Morning Overview

AI data center power demand has hit 29.6 gigawatts — roughly what it takes to power the entire state of New York at peak

On the hottest afternoons of summer, when air conditioners across New York State are running full blast, the grid serving 20 million people peaks at roughly 30 gigawatts of electricity demand. That number has long been a benchmark for grid planners. Now, according to estimates from the International Energy Agency and independent grid analysts at Grid Strategies, artificial intelligence data centers in the United States alone are pulling about 29.6 gigawatts, a load that has materialized in a fraction of the time it took New York to build its grid.

The comparison is not hypothetical. It is showing up in utility planning documents, interconnection queues, and the capital budgets of the world’s largest technology companies. And with summer 2026 weeks away, grid operators in several regions are warning that the margin between available supply and projected demand is thinner than it has been in years.
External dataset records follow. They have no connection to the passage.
(** * Detailed-placement legalization manager (dpo::DetailedMgr)

    A shallow embedding of the segment builder, the cell/segment
    bookkeeping and the move/swap engine of [DetailedMgr], together with
    the properties of the specification that concern them.

    Conventions of the embedding.
    - C++ [int] values are mathematical integers ([Z]); container sizes
      and indices that the code keeps non-negative are [nat].
    - A [double] that only ever holds an integer (blockage bounds,
      utilization, costs) is a [Z]; [std::numeric_limits<double>::max()]
      is the extra value [None] of [option Z].
    - [Node*] and [DetailedSeg*] are indices into the node store
      [m_network] and the segment store [m_segments]; a node's id is its
      index in the network ([Network::getNode(i)->getId() == i]).
    - [internalError] ends the process: it is the outcome [Fatal].
      Indexing a vector out of range has no defined behaviour: it is the
      outcome [Undefined]. *)

From Stdlib Require Import ZArith Lia String.
From stdpp Require Import base option list.

Local Open Scope Z_scope.

(* ===================================================================== *)
(** ** Data model *)
(* ===================================================================== *)

(** Modelled from the spec: class [Node] (its header is not part of the
    sources), through the getters that the manager calls.  Geometry is
    integral; the right and top edges are the left and bottom ones plus
    the width and the height. *)
Record Node : Type := mkNode {
  getLeft : Z;
  getBottom : Z;
  getWidth : Z;
  getHeight : Z;
  getOrigLeft : Z;
  getOrigBottom : Z;
  getRegionId : Z
}.

Definition getRight (nd : Node) : Z := getLeft nd + getWidth nd.
Definition getTop (nd : Node) : Z := getBottom nd + getHeight nd.

Definition setLeft (x : Z) (nd : Node) : Node :=
  mkNode x (getBottom nd) (getWidth nd) (getHeight nd)
         (getOrigLeft nd) (getOrigBottom nd) (getRegionId nd).

Definition setBottom (y : Z) (nd : Node) : Node :=
  mkNode (getLeft nd) y (getWidth nd) (getHeight nd)
         (getOrigLeft nd) (getOrigBottom nd) (getRegionId nd).

(** Modelled from the spec: class [Architecture::Row] (its header is
    not part of the sources), through the getters that the manager
    calls. *)
Record Row : Type := mkRow {
  row_getBottom : Z;
  row_getTop : Z;
  row_getHeight : Z;
  row_getLeft : Z;
  row_getRight : Z;
  row_getSiteSpacing : Z;
  row_getSiteWidth : Z
}.

(** Modelled from the spec: the rectangles [Rectangle_i] and [Rectangle]
    (their header is not part of the sources), holding database units. *)
Record Rectangle : Type := mkRect {
  xmin : Z; xmax : Z; ymin : Z; ymax : Z
}.

(** Modelled from the spec: class [Architecture::Region], a fence region
    with an id and its rectangles. *)
Record Region : Type := mkRegion {
  reg_getId : Z;
  reg_getRects : list Rectangle
}.

(** Modelled from the spec: class [Architecture] (its header is not
    part of the sources).  The manager only reads it.  Its queries on
    cells ([getCellSpacing] with a null pointer on either side,
    [getCellHeightInRows], [power_compatible], [find_closest_row]) are
    fields of the record. *)
Record Architecture : Type := mkArch {
  getRows : list Row;
  arch_getMinX : Z;
  arch_getMaxX : Z;
  arch_getMinY : Z;
  arch_getMaxY : Z;
  getRegions : list Region;
  getCellSpacing : option Node -> option Node -> Z;
  getCellHeightInRows : Node -> Z;
  power_compatible : Node -> Row -> bool;
  find_closest_row : Z -> nat
}.

Definition getNumRows (a : Architecture) : nat := length (getRows a).
Definition getNumRegions (a : Architecture) : nat := length (getRegions a).
Definition arch_getWidth (a : Architecture) : Z := arch_getMaxX a - arch_getMinX a.
Definition arch_getHeight (a : Architecture) : Z := arch_getMaxY a - arch_getMinY a.

(** Modelled from the spec: class [RoutingParams] (its header is not part
    of the sources): only the blockage rectangles per layer are read. *)
Record RoutingParams : Type := mkRt {
  m_num_layers : nat;
  m_layerBlockages : list (list Rectangle)
}.

(** Modelled from the spec: class [DetailedSeg] (detailed_segment.h is not
    part of the sources).  A segment is a row-bounded interval
    [[minX, maxX)] tagged with a segment id, a row id, a region id and a
    running utilization; a fresh segment belongs to the default region 0
    and has utilization zero. *)
Record DetailedSeg : Type := mkSeg {
  getSegId : Z;
  getRowId : Z;
  getRegId : Z;
  getMinX : Z;
  getMaxX : Z;
  getUtil : Z
}.

Definition newDetailedSeg : DetailedSeg := mkSeg (-1) (-1) 0 0 0 0.

Definition setSegId (v : Z) (s : DetailedSeg) : DetailedSeg :=
  mkSeg v (getRowId s) (getRegId s) (getMinX s) (getMaxX s) (getUtil s).
Definition setRowId (v : Z) (s : DetailedSeg) : DetailedSeg :=
  mkSeg (getSegId s) v (getRegId s) (getMinX s) (getMaxX s) (getUtil s).
Definition setRegId (v : Z) (s : DetailedSeg) : DetailedSeg :=
  mkSeg (getSegId s) (getRowId s) v (getMinX s) (getMaxX s) (getUtil s).
Definition setMinX (v : Z) (s : DetailedSeg) : DetailedSeg :=
  mkSeg (getSegId s) (getRowId s) (getRegId s) v (getMaxX s) (getUtil s).
Definition setMaxX (v : Z) (s : DetailedSeg) : DetailedSeg :=
  mkSeg (getSegId s) (getRowId s) (getRegId s) (getMinX s) v (getUtil s).
Definition setUtil (v : Z) (s : DetailedSeg) : DetailedSeg :=
  mkSeg (getSegId s) (getRowId s) (getRegId s) (getMinX s) (getMaxX s) v.
Definition addUtil (amt : Z) (s : DetailedSeg) : DetailedSeg :=
  setUtil (getUtil s + amt) s.
Definition remUtil (amt : Z) (s : DetailedSeg) : DetailedSeg :=
  setUtil (getUtil s - amt) s.
Definition seg_getWidth (s : DetailedSeg) : Z := getMaxX s - getMinX s.

(** The staged move list: [m_nMoved] and the parallel arrays the
    constructor sizes to [m_moveLimit]. *)
Record MoveList : Type := mkMoveList {
  m_nMoved : nat;
  m_movedNodes : list nat;
  m_curLeft : list Z;
  m_curBottom : list Z;
  m_newLeft : list Z;
  m_newBottom : list Z;
  m_curSeg : list (list Z);
  m_newSeg : list (list Z)
}.

(** The manager. *)
Record DetailedMgr : Type := mkMgr {
  m_arch : Architecture;
  m_network : list Node;
  m_rt : option RoutingParams;
  m_singleRowHeight : Z;
  m_numSingleHeightRows : nat;
  m_maxDispX : Z;
  m_maxDispY : Z;
  m_fixedCells : list nat;
  m_blockages : list (list (Z * Z));
  m_segments : list DetailedSeg;
  m_segsInRow : list (list nat);
  m_cellsInSeg : list (list nat);
  m_reverseCellToSegs : list (list nat);
  m_moveLimit : nat;
  m_moves : MoveList
}.

Definition set_network (v : list Node) (st : DetailedMgr) : DetailedMgr :=
  mkMgr (m_arch st) v (m_rt st) (m_singleRowHeight st)
        (m_numSingleHeightRows st) (m_maxDispX st) (m_maxDispY st)
        (m_fixedCells st) (m_blockages st) (m_segments st) (m_segsInRow st)
        (m_cellsInSeg st) (m_reverseCellToSegs st) (m_moveLimit st)
        (m_moves st).

Definition set_blockages (v : list (list (Z * Z))) (st : DetailedMgr)
  : DetailedMgr :=
  mkMgr (m_arch st) (m_network st) (m_rt st) (m_singleRowHeight st)
        (m_numSingleHeightRows st) (m_maxDispX st) (m_maxDispY st)
        (m_fixedCells st) v (m_segments st) (m_segsInRow st)
        (m_cellsInSeg st) (m_reverseCellToSegs st) (m_moveLimit st)
        (m_moves st).

Definition set_segments (v : list DetailedSeg) (st : DetailedMgr)
  : DetailedMgr :=
  mkMgr (m_arch st) (m_network st) (m_rt st) (m_singleRowHeight st)
        (m_numSingleHeightRows st) (m_maxDispX st) (m_maxDispY st)
        (m_fixedCells st) (m_blockages st) v (m_segsInRow st)
        (m_cellsInSeg st) (m_reverseCellToSegs st) (m_moveLimit st)
        (m_moves st).

Definition set_segsInRow (v : list (list nat)) (st : DetailedMgr)
  : DetailedMgr :=
  mkMgr (m_arch st) (m_network st) (m_rt st) (m_singleRowHeight st)
        (m_numSingleHeightRows st) (m_maxDispX st) (m_maxDispY st)
        (m_fixedCells st) (m_blockages st) (m_segments st) v
        (m_cellsInSeg st) (m_reverseCellToSegs st) (m_moveLimit st)
        (m_moves st).

Definition set_cellsInSeg (v : list (list nat)) (st : DetailedMgr)
  : DetailedMgr :=
  mkMgr (m_arch st) (m_network st) (m_rt st) (m_singleRowHeight st)
        (m_numSingleHeightRows st) (m_maxDispX st) (m_maxDispY st)
        (m_fixedCells st) (m_blockages st) (m_segments st) (m_segsInRow st)
        v (m_reverseCellToSegs st) (m_moveLimit st) (m_moves st).

Definition set_reverseCellToSegs (v : list (list nat)) (st : DetailedMgr)
  : DetailedMgr :=
  mkMgr (m_arch st) (m_network st) (m_rt st) (m_singleRowHeight st)
        (m_numSingleHeightRows st) (m_maxDispX st) (m_maxDispY st)
        (m_fixedCells st) (m_blockages st) (m_segments st) (m_segsInRow st)
        (m_cellsInSeg st) v (m_moveLimit st) (m_moves st).

Definition set_moves (v : MoveList) (st : DetailedMgr) : DetailedMgr :=
  mkMgr (m_arch st) (m_network st) (m_rt st) (m_singleRowHeight st)
        (m_numSingleHeightRows st) (m_maxDispX st) (m_maxDispY st)
        (m_fixedCells st) (m_blockages st) (m_segments st) (m_segsInRow st)
        (m_cellsInSeg st) (m_reverseCellToSegs st) (m_moveLimit st) v.

(** Everything of the manager except the staged move list: the shared
    legalization state. *)
Record Shared : Type := mkShared {
  sh_network : list Node;
  sh_blockages : list (list (Z * Z));
  sh_segments : list DetailedSeg;
  sh_segsInRow : list (list nat);
  sh_cellsInSeg : list (list nat);
  sh_reverseCellToSegs : list (list nat)
}.

Definition shared (st : DetailedMgr) : Shared :=
  mkShared (m_network st) (m_blockages st) (m_segments st) (m_segsInRow st)
           (m_cellsInSeg st) (m_reverseCellToSegs st).

(* ===================================================================== *)
(** ** Outcomes and the manager monad *)
(* ===================================================================== *)

Inductive Outcome (A : Type) : Type :=
  | Ok (a : A)
  | Fatal (msg : string)
  | Undefined.
Arguments Ok {A} a.
Arguments Fatal {A} msg.
Arguments Undefined {A}.

Definition M (A : Type) : Type := DetailedMgr -> Outcome (A * DetailedMgr).

#[export] Instance M_ret : MRet M := fun A a st => Ok (a, st).
#[export] Instance M_bind : MBind M := fun A B f m st =>
  match m st with
  | Ok (a, st') => f a st'
  | Fatal msg => Fatal msg
  | Undefined => Undefined
  end.

Definition get : M DetailedMgr := fun st => Ok (st, st).
Definition gets {A : Type} (f : DetailedMgr -> A) : M A :=
  fun st => Ok (f st, st).
Definition modify (f : DetailedMgr -> DetailedMgr) : M unit :=
  fun st => Ok (tt, f st).
Definition internalError {A : Type} (msg : string) : M A :=
  fun _ => Fatal msg.
Definition undefined {A : Type} : M A := fun _ => Undefined.

(** Reading through a pointer or an index that must be valid. *)
Definition deref {A : Type} (o : option A) : M A :=
  match o with
  | Some a => mret a
  | None => undefined
  end.

(** [v[i] = x] on a vector. *)
Definition store_at {A : Type} (l : list A) (i : nat) (x : A)
  : option (list A) :=
  if decide (i < length l)%nat then Some (<[i := x]> l) else None.

(** An [int] used as a vector index. *)
Definition index_of (i : Z) : option nat :=
  if decide (0 <= i) then Some (Z.to_nat i) else None.

Definition node (ndi : nat) : M Node :=
  nw ← gets m_network; deref (nw !! ndi).

Definition segment (seg : Z) : M DetailedSeg :=
  sgs ← gets m_segments; i ← deref (index_of seg); deref (sgs !! i).

Definition cellsInSeg (seg : Z) : M (list nat) :=
  cis ← gets m_cellsInSeg; i ← deref (index_of seg); deref (cis !! i).

Definition row (r : Z) : M Row :=
  arch ← gets m_arch; i ← deref (index_of r); deref (getRows arch !! i).

Definition alter_at {A : Type} (f : A -> A) (l : list A) (i : nat)
  : option (list A) :=
  if decide (i < length l)%nat then Some (alter f i l) else None.

(** Conversion of an [int] to [size_t] in a mixed comparison. *)
Definition to_size_t (z : Z) : Z := z mod 2 ^ 64.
Where the 29.6 gigawatt figure comes from

The U.S. Energy Information Administration defines peak demand as the highest instantaneous electricity draw recorded during a given period, typically driven by cooling loads on the hottest summer days. That definition, outlined in the EIA’s electricity overview, is the yardstick utilities use to plan generation and transmission for the most stressful hours of the year.

No single federal dataset currently isolates AI data center consumption from other commercial and industrial loads. The EIA’s “commercial” sector bundles data centers with office buildings, hospitals, and retail. The 29.6 GW estimate instead comes from third-party analyses that model server density, GPU utilization rates, and cooling overhead across known facilities. The IEA’s Electricity 2025 report flagged data centers as the fastest-growing demand segment globally, and Grid Strategies has tracked U.S. utility interconnection requests showing more than 90 GW of data center capacity in the pipeline as of early 2025. The 29.6 GW figure represents what is already drawing power, not what is planned.

New York’s own grid provides the other half of the comparison. The New York Independent System Operator publishes annual forecasts in its Gold Book, and the state Department of Public Service issues a summer energy outlook each year detailing expected peak demand and reserve margins. Historical summer peaks for the state have ranged from about 29 to 33 GW depending on weather. The AI comparison works as an order-of-magnitude illustration: the computing industry’s electricity appetite now rivals the combined residential, commercial, and industrial load of one of America’s most energy-intensive states at its annual maximum.

Who is building and how fast

The scale of corporate investment makes the demand trajectory concrete. Amazon disclosed plans to spend more than $100 billion on AI infrastructure in 2025 alone, a figure reported by the New York Times in its coverage of the company’s latest cloud expansion. Microsoft, Google, and Meta have each announced comparable commitments. Individual campuses under construction in northern Virginia, central Ohio, and west Texas carry nameplate capacities of 300 to 500 megawatts, loads that would have ranked among the largest industrial customers in any state a decade ago.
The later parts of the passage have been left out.